Les visionnaires de l'Inde antique (...) ont d'abord constaté qu'existe
en fait sous le flot et la multitude des choses cette Unité suprême et
stabilité Immuable (...). Ils en vinrent à savoir que Cela est le vrai
Moi de toutes choses et que les phénomènes n'en sont que les vêtements
et les atours. ils sont appris que cela est absolu et transcendant et,
puisqu'absolu et transcendant, éternel, immuable, irréductible et
indivisible. (...). Enfin ils ont constaté que ce qui est sujet à la
causalité est nécessairement aussi sujet au Changement; mais l'Unité et
Stabilité des choses est immuable; est maintenant la même que ce qu'elle
était au début des âges et que ce qu'elle sera jusqu'à la fin des âges,
et doit par conséquent transcender la Causalité.
Telle fut donc la première réalisation par le Yoga, nityo-'nityânâm, l'Un éternel dans le multiple passager.
En même
temps ils réalisèrent une autre vérité, une vérité surprenante : ils ont constaté
que le Moi absolu et transcendant des choses est aussi le Moi des êtres
vivants, est aussi le Moi de l’homme, puisque celui-ci est le plus avancé des
êtres vivant sur terre dans le plan matériel.
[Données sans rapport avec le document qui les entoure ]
Lemma wip_cancel_leaves_a_space_in_the_title_witness :
  let self := example_self [] in
  let self' :=
    {| repository_name := "repo"; repository_full_name := "org/repo";
       repository_dot_name := "repo";
       clone_url := "https://github.com/org/repo.git";
       owner_login := "org"; owner_email := "org@example.com";
       token := "t0k3n"; verified_job := true; approvers := ["alice"];
       hook_data_user_login := "carol";
       pull_request :=
         {| number := 7; title := "WIP: Fix parser"; labels := ["wip"];
            mergeable_state := "clean"; additions := 12; deletions := 3;
            merge_commit_sha := "0a1b2c3"; head_ref := "fix-parser";
            html_url := "https://github.com/org/repo/pull/7";
            user_login := "carol" |} |} in
  let r' := user_commands (K := example_constants) (H := example_helpers)
              self' "wip cancel" "carol" 12 (example_world ["wip"]) in
  title (pull_request self) = "Fix parser"
  /\ List.last (calls r'.2) (create_label "" "") = pull_request_edit " Fix parser".
Proof.
  cbn zeta. split; [reflexivity|].
  destruct (wip_cancel_leaves_a_space_in_the_title
              (K := example_constants) (H := example_helpers)
              (example_self [])
              {| repository_name := "repo"; repository_full_name := "org/repo";
                 repository_dot_name := "repo";
                 clone_url := "https://github.com/org/repo.git";
                 owner_login := "org"; owner_email := "org@example.com";
                 token := "t0k3n"; verified_job := true; approvers := ["alice"];
                 hook_data_user_login := "carol";
                 pull_request :=
                   {| number := 7; title := "WIP: Fix parser"; labels := ["wip"];
                      mergeable_state := "clean"; additions := 12; deletions := 3;
                      merge_commit_sha := "0a1b2c3"; head_ref := "fix-parser";
                      html_url := "https://github.com/org/repo/pull/7";
                      user_login := "carol" |} |}
              "carol" 11 12 (example_world []) (example_world ["wip"]))
    as (_ & _ & _ & _ & Hlast & _).
  - reflexivity.
  - reflexivity.
  - reflexivity.
  - reflexivity.
  - exact Hlast.
Defined.

(** X14.  [retest] and [cherry-pick] without an argument are refused: for
    the command [retest] or [cherry-pick], alone or followed by one space,
    the handler returns after one comment that asks for an argument; it
    sends no reaction, changes no label, runs no command, and starts none
    of the test, build or cherry-pick workflows, whatever these are. *)
Theorem command_without_argument_is_refused
    `{K : Constants} `{H : Helpers} (self : GitHubApi)
    (command reviewed_user : string) (issue_comment_id : Z) (w : world) :
  command ∈ ["retest"; "cherry-pick"; "retest "; "cherry-pick "] ->
  let r := user_commands self command reviewed_user issue_comment_id w in
  r.1 = Return tt
  /\ new_calls w r.2
     = [create_issue_comment
          (log_prefix self ++ " retest/cherry-pick requires an argument")]
  /\ pr_labels r.2 = pr_labels w
  /\ ran r.2 = ran w.
Proof.
  rewrite !elem_of_cons, elem_of_nil. cbn zeta.
  intros [-> | [-> | [-> | [-> | []]]]];
    (split; [reflexivity|]);
    (split; [apply new_calls_app; reflexivity|]);
    split; reflexivity.
Qed.

Lemma command_without_argument_is_refused_witness :
  let r := user_commands (K := example_constants) (H := example_helpers)
             (example_self []) "retest" "bob" 11 (example_world []) in
  r.1 = Return tt
  /\ calls r.2
     = [create_issue_comment "repo[PR 7]: retest/cherry-pick requires an argument"].
Proof.
  destruct (command_without_argument_is_refused (K := example_constants)
              (H := example_helpers) (example_self []) "retest" "bob" 11
              (example_world []))
    as (Hret & Hcalls & _).
  - rewrite !elem_of_cons. auto.
  - split; [exact Hret | exact Hcalls].
Defined.

(** ** The effect of one label request on the labels *)

Lemma _add_label_effect
    `{K : Constants} (self : GitHubApi) (label : string) (w : world) :
  exists w' cs,
    _add_label self label w = (Return tt, w')
    /\ calls w' = (calls w ++ cs)%list
    /\ Forall (fun c => is_label_call c = true) cs
    /\ forall l,
         l ∈ pr_labels w'
         <-> l ∈ pr_labels w
             \/ (l = Py.strip label
                 /\ (49 <? Z.of_nat (String.length (Py.strip label)))
                    || label_exists_in_pull_request self (Py.strip label)
                    = false).
Proof.
  destruct (only_label_requests_add self label w) as (w' & cs & Hrun & Hc & Hcs).
  destruct (_add_label_run self label w) as (w2 & Hrun2 & _ & _ & Heff).
  rewrite Hrun in Hrun2. injection Hrun2 as <-.
  exists w', cs. split; [exact Hrun|]. split; [exact Hc|]. split; [exact Hcs|].
  intros l. destruct (_ || _).
  - destruct Heff as (-> & _). split; [auto|].
    intros [Hin | [_ Hno]]; [exact Hin | discriminate Hno].
  - destruct Heff as (-> & _). split.
    + intros [Hin | ->]%elem_of_add_if_absent_inv; auto.
    + intros [Hin | [-> _]];
        [apply elem_of_add_if_absent_keep; exact Hin
        | apply elem_of_add_if_absent].
Qed.

Lemma _remove_label_effect (self : GitHubApi) (label : string) (w : world) :
  exists w' cs,
    _remove_label self label w = (Return tt, w')
    /\ calls w' = (calls w ++ cs)%list
    /\ Forall (fun c => is_label_call c = true) cs
    /\ forall l,
         l ∈ pr_labels w'
         <-> l ∈ pr_labels w
             /\ (l <> label \/ label_exists_in_pull_request self label = false).
Proof.
  destruct (only_label_requests_remove self label w)
    as (w' & cs & Hrun & Hc & Hcs).
  destruct (_remove_label_run self label w) as (w2 & Hrun2 & _ & _ & _ & Heff).
  rewrite Hrun in Hrun2. injection Hrun2 as <-.
  exists w', cs. split; [exact Hrun|]. split; [exact Hc|]. split; [exact Hcs|].
  intros l. destruct (label_exists_in_pull_request self label).
  - destruct Heff as (-> & _). rewrite elem_of_filter_ne. split.
    + intros [Hne Hin]. auto.
    + intros [Hin [Hne | Hno]]; [auto | discriminate Hno].
  - destruct Heff as (-> & _). split; [auto | intros [Hin _]; exact Hin].
Qed.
Le Purusha, cet Ego conscient en
l'homme qui avait intrigué et déconcerté les sâmkhiens, s'avéra être exactement
le même, dans son être ultime, que Prakriti, la source apparemment
non consciente des choses. Comme beaucoup d'autres choses, la non-conscience de
Prakriti se révéla une apparence et non une réalité puisque derrière la forme,
inanimée agit une Intelligence consciente qui aux yeux des yogins est
lumineusement évidente en soi.
Telle fut
la deuxième réalisation par le Yoga, chétana-shchétanânâm, la Conscience
unique en de multiples Consciences.
Enfin, à la
base de ces deux réalisations, il en fut une troisième, la plus importante de
toutes pour notre race, c'est que le Moi transcendant en l'homme individuel est
aussi complet que le Moi transcendant en l'Univers parce que c'est
identiquement le même. En effet, le Transcendant est indivisible et le sens
d'une individualité séparée n'est que l'une des apparences fondamentales dont
dépend perpétuellement la manifestation de l'existence phénoménale. Ainsi
l'Absolu, qui autrement serait hors de portée de la Connaissance, devient
connaissable, et l'homme qui connaît tout son Moi connaît tout l'Univers.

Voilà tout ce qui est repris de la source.